There have been reports circulating that MacDefender/MacSecurity/MacProtector may be doing nasty things like scanning the hard drive and sending data home. If this is true, it would be a more serious problem. The behavior that has been documented to date is less dangerous because it is entirely under your control. You choose whether to proceed with the installation, and you choose whether to give a credit card number. Many people have accepted the installation, but balked at the credit card… but that could be a problem if the trojan is doing other things behind the scenes. So, are these rumors true? Here’s what I found.
Over the last few days, in my spare time, I’ve been preparing an external drive, connected to my MacBook Pro, with two partitions. On the first, called “Test System”, I installed a squeaky-clean version of Mac OS X (version 10.6.3). I booted from this system and installed a copy of Little Snitch. Next, I rebooted from my MacBook Pro’s internal drive and used Carbon Copy Cloner to duplicate “Test System” onto the second partition, “Backup System”. At this point, I had two partitions on the external drive with identical systems.

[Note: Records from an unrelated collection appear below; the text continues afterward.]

(** X7 with the built-in key and real rows saved. *)
Lemma simple_fetch_data_pauses_only_for_demo_witness :
  IO.clock (snd (SimpleDataFetcher.fetch_data (Live.process false) Live.simple
                   "SPY" "1y" Scenario.saturday))
  = IO.clock Scenario.saturday.
Proof.
  apply (simple_fetch_data_pauses_only_for_demo (Live.process false) "data"
           None "SPY" "1y" Scenario.saturday).
  discriminate.
Defined.

(** ** Symbol loops and snapshot names *)

Section LoopFacts.
Context `{RS : RandomState}.

(** What [SimpleDataFetcher.fetch_data] returns inside the symbol loop. *)
Lemma simple_fetch_in_loop P o symbol (w : IO.World) :
  exists r w',
    SimpleDataFetcher.fetch_data P o symbol "1y" w = (Returned r, w')
    /\ match r with Some d => d <> [] | None => True end.
Proof.
  unfold SimpleDataFetcher.fetch_data, IO.try_except, IO.bind.
  pose proof (fetch_daily_some_nonempty P (SimpleDataFetcher.base_url o)
                (SimpleDataFetcher.api_key o) symbol "1y" w) as Hne.
  destruct (fetch_daily_pure P (SimpleDataFetcher.base_url o)
              (SimpleDataFetcher.api_key o) symbol "1y" w) as [[d |] E];
    rewrite E in *; [| exists None, w; split; [reflexivity | exact I]].
  unfold IO.now, IO.to_csv, IO.ret. cbv beta match zeta.
  destruct (writable P _); [| exists None, w; split; [reflexivity | exact I]].
  destruct (String.eqb _ _); cbn; do 2 eexists;
    (split; [reflexivity |]); apply Hne; reflexivity.
Qed.

Lemma simple_collect_spec P o symbols :
  forall (data : gmap string DataFrame) (w : IO.World),
  exists m w',
    SimpleDataFetcher.collect P o symbols data w = (Returned m, w')
    /\ dom m ⊆ dom data ∪ list_to_set symbols
    /\ (forall s d, m !! s = Some d -> data !! s = Some d \/ d <> []).
Proof.
  induction symbols as [| symbol rest IH]; intros data w.
  - exists data, w. split; [reflexivity |]. split; [| auto].
    apply union_subseteq_l.
  - cbn [SimpleDataFetcher.collect]. unfold IO.bind.
    destruct (simple_fetch_in_loop P o symbol w)
      as (r & w1 & E & Hr).
    rewrite E.
    destruct (IH (match r with Some d => <[symbol := d]> data | None => data end)
                w1) as (m & w' & Ec & Hdom & Hrows).
    exists m, w'. split; [exact Ec |]. split.
    + intros s Hs. apply Hdom in Hs. rewrite list_to_set_cons.
      destruct r as [d |]; [rewrite dom_insert_L in Hs |];
        rewrite !elem_of_union in *; tauto.
    + intros s d Hm. destruct (Hrows s d Hm) as [Hd | Hd]; [| now right].
      destruct r as [d' |]; [| now left].
      destruct (decide (symbol = s)) as [-> | Hne].
      * rewrite lookup_insert_eq in Hd. injection Hd as <-. right. exact Hr.
      * rewrite lookup_insert_ne in Hd by exact Hne. now left.
Qed.

End LoopFacts.

(** X8. [SimpleDataFetcher.get_multiple_symbols] never raises, whatever
    the endpoint answers and whether or not the disk is writable; the
    mapping it returns has only symbols that were asked for as keys, and
    no empty series: symbols without data are left out. *)
Theorem simple_get_multiple_symbols_total `{RS : RandomState} :
  forall (P : Process) (o : SimpleDataFetcher.self) (symbols : list string)
         (w : IO.World),
    exists m w',
      SimpleDataFetcher.get_multiple_symbols P o symbols w = (Returned m, w')
      /\ dom m ⊆ list_to_set symbols
      /\ (forall s d, m !! s = Some d -> d <> []).
Proof.
  intros P o symbols w.
  destruct (simple_collect_spec P o symbols ∅ w) as (m & w' & E & Hdom & Hrows).
  exists m, w'. split; [exact E |]. split.
  - rewrite dom_empty_L, (left_id_L ∅ (∪)) in Hdom. exact Hdom.
  - intros s d Hm. destruct (Hrows s d Hm) as [Hd | Hd]; [| exact Hd].
    rewrite lookup_empty in Hd. discriminate.
Qed.


(** X10. Generating twice is the same as generating once: a second call of
    [SampleDataFetcher.generate_sample_data] with the same arguments at the
    same clock reading returns the same frame and overwrites the snapshot
    with itself, leaving the world as the first call left it. *)
Theorem sample_generate_idempotent `{RS : RandomState} :
  forall (P : Process) (o : SampleDataFetcher.self) (symbol : string)
         (start_date end_date : option Calendar.datetime) (days : Z)
         (w w1 : IO.World) (df : DataFrame),
    SampleDataFetcher.generate_sample_data P o symbol start_date end_date days w
    = (Returned df, w1) ->
    SampleDataFetcher.generate_sample_data P o symbol start_date end_date days w1
    = (Returned df, w1).
Proof.
  intros P o symbol start_date end_date days w w1 df H.
  pose proof (sample_generate_eq P o symbol start_date end_date days w) as E.
  cbv zeta in E. rewrite E in H.
  destruct (writable P _) eqn:Hw; [| discriminate].
  injection H as <- <-.
  pose proof (sample_generate_eq P o symbol start_date end_date days
    {| IO.clock := IO.clock w;
       IO.np_random :=
         snd (Walk.frame 42 100%Q
                (sample_dates start_date end_date days (IO.clock w)));
       IO.files :=
         <[SampleDataFetcher.snapshot_path o symbol (IO.clock w) :=
             fst (Walk.frame 42 100%Q
                    (sample_dates start_date end_date days (IO.clock w)))]>
           (IO.files w) |}) as E1.
  cbv zeta in E1. cbn [IO.clock IO.files] in E1. rewrite Hw in E1.
  rewrite E1. now rewrite insert_insert_eq.
Qed.

(** X10 on Saturday 2024-06-01. *)
Lemma sample_generate_idempotent_witness :
  exists df w1,
    SampleDataFetcher.generate_sample_data (Scenario.offline 0)
      Scenario.sampler "SPY" None None 30 Scenario.saturday = (Returned df, w1)
    /\ SampleDataFetcher.generate_sample_data (Scenario.offline 0)
         Scenario.sampler "SPY" None None 30 w1 = (Returned df, w1).
Proof.
  pose proof (sample_generate_eq (Scenario.offline 0) Scenario.sampler
                "SPY" None None 30 Scenario.saturday) as E.
  cbv zeta in E. change (writable _ _) with true in E. cbv iota in E.
  do 2 eexists. split; [exact E |].
  exact (sample_generate_idempotent _ _ _ _ _ _ _ _ _ E).
Defined.

(** ** Shape of the generated frames *)

Section ShapeFacts.
Context `{RS : RandomState}.

Lemma bar_open_close all_prices i price s :
  Open (fst (Walk.bar all_prices i price s))
  = Py.round2 (match i with O => price | S j => nth j all_prices price end)
  /\ Close (fst (Walk.bar all_prices i price s)) = Py.round2 price.
Proof.
  unfold Walk.bar, uniform, randint.
  destruct (rk_double s) as [u s1]. destruct (rk_double s1) as [d s2].
  destruct (rk_interval _ s2) as [k s3]. split; reflexivity.
Qed.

Next, I copied a MacProtector installer onto the desktop of the test user on the “Test System” partition and rebooted from that partition. I opened the installer, let it go through the install process, entered my admin password, and had MacProtector start up. Almost immediately after it started up I got the following alert from Little Snitch:
I selected Once and clicked Allow. I don’t know what data was sent, perhaps someone experienced with packet sniffing could test and let us know. (Edit: I took a shot at collecting the data in Wireshark, and the relevant packets can be seen here. None of it looks particularly disturbing to me, but I’m far from an expert at network packet analysis. Note that the IP address involved is registered to a company in Monte Carlo, Monaco.) However, there certainly hadn’t been enough time for any real scanning of the drive to be done, so I’m not too concerned about what it might have been.
I allowed MacProtector to run for a while, and it did not try to make any other connections until I, just for the heck of it, clicked the Register button. At that point, it made three successive connections to a different IP address than the initial connection.
After letting it run for a little while longer, during which time I never saw any serious disk activity in Activity Monitor, I finally shut down and restarted from my normal system. I then opened the Terminal and used the Unix utility “diff” to compare “Test System” to the reference system I had made on “Backup System”. The results can be found here, in somewhat trimmed-down form. I removed a lot of things that were unrelated differences, caused simply by running the system on “Test System”, such as log files, caches, preference files, etc. Of the things that I left, in all honesty, I had no idea what some of them were.
Of particular interest are the following entries:
Only in /Volumes/Test System/Applications: MacProtector.app Only in /Volumes/Test System/Library/Receipts: macProtectorInstallerProgramPostflight.pkg Only in /Volumes/Test System/Library/Receipts: macprotector.pkg Only in /Volumes/Test System/Users/test/Library/Caches: com.aple.sv Only in /Volumes/Test System/Users/test/Library/Preferences: com.aple.sv.plist Only in /Volumes/Test System/Users/test: dmem.txt Only in /Volumes/Test System/Users/test: proc.txt
Everything in this list, except for the app, is fairly innocent. None of these things are remotely dangerous. If you want to remove them, you can, but it shouldn’t be necessary to hunt them down.
The dmem.txt and proc.txt files are interesting. I’m assuming they are MacProtector files, as they contain information that looks like it would have been created by the System Info pane in MacProtector (which looks a bit like Activity Monitor, but does not appear to be functional). The contents of dmem.txt are:
Filesystem 1G-blocks Used Available Capacity Mounted on /dev/disk1s2|27|10|17|37%|/
The contents of proc.txt start like this:
PID COMM 1|/sbin/launchd 10|/usr/libexec/kextd 11|/usr/sbin/notifyd 12|/usr/sbin/diskarbitrationd 13|/usr/libexec/configd 14|/usr/sbin/syslogd 15|/usr/sbin/DirectoryService [...snip...]
The list continues, looking much like a list of all processes in Activity Monitor. Compare to a screenshot of the System Info panel in MacProtector:
In all, nothing that I’ve seen makes me concerned that this trojan does anything other than try to convince you to give them your credit card number. Although there is always the possibility that it sneaked something past me, I don’t think that’s likely. There is always the danger of someone creating a more dangerous variant of this trojan in the future, but at this time it is my opinion that you’re still safe as long as you don’t give them your credit card number and delete MacDefender/MacSecurity/MacProtector according to my instructions. If anyone else has more details to contribute, please feel free to share!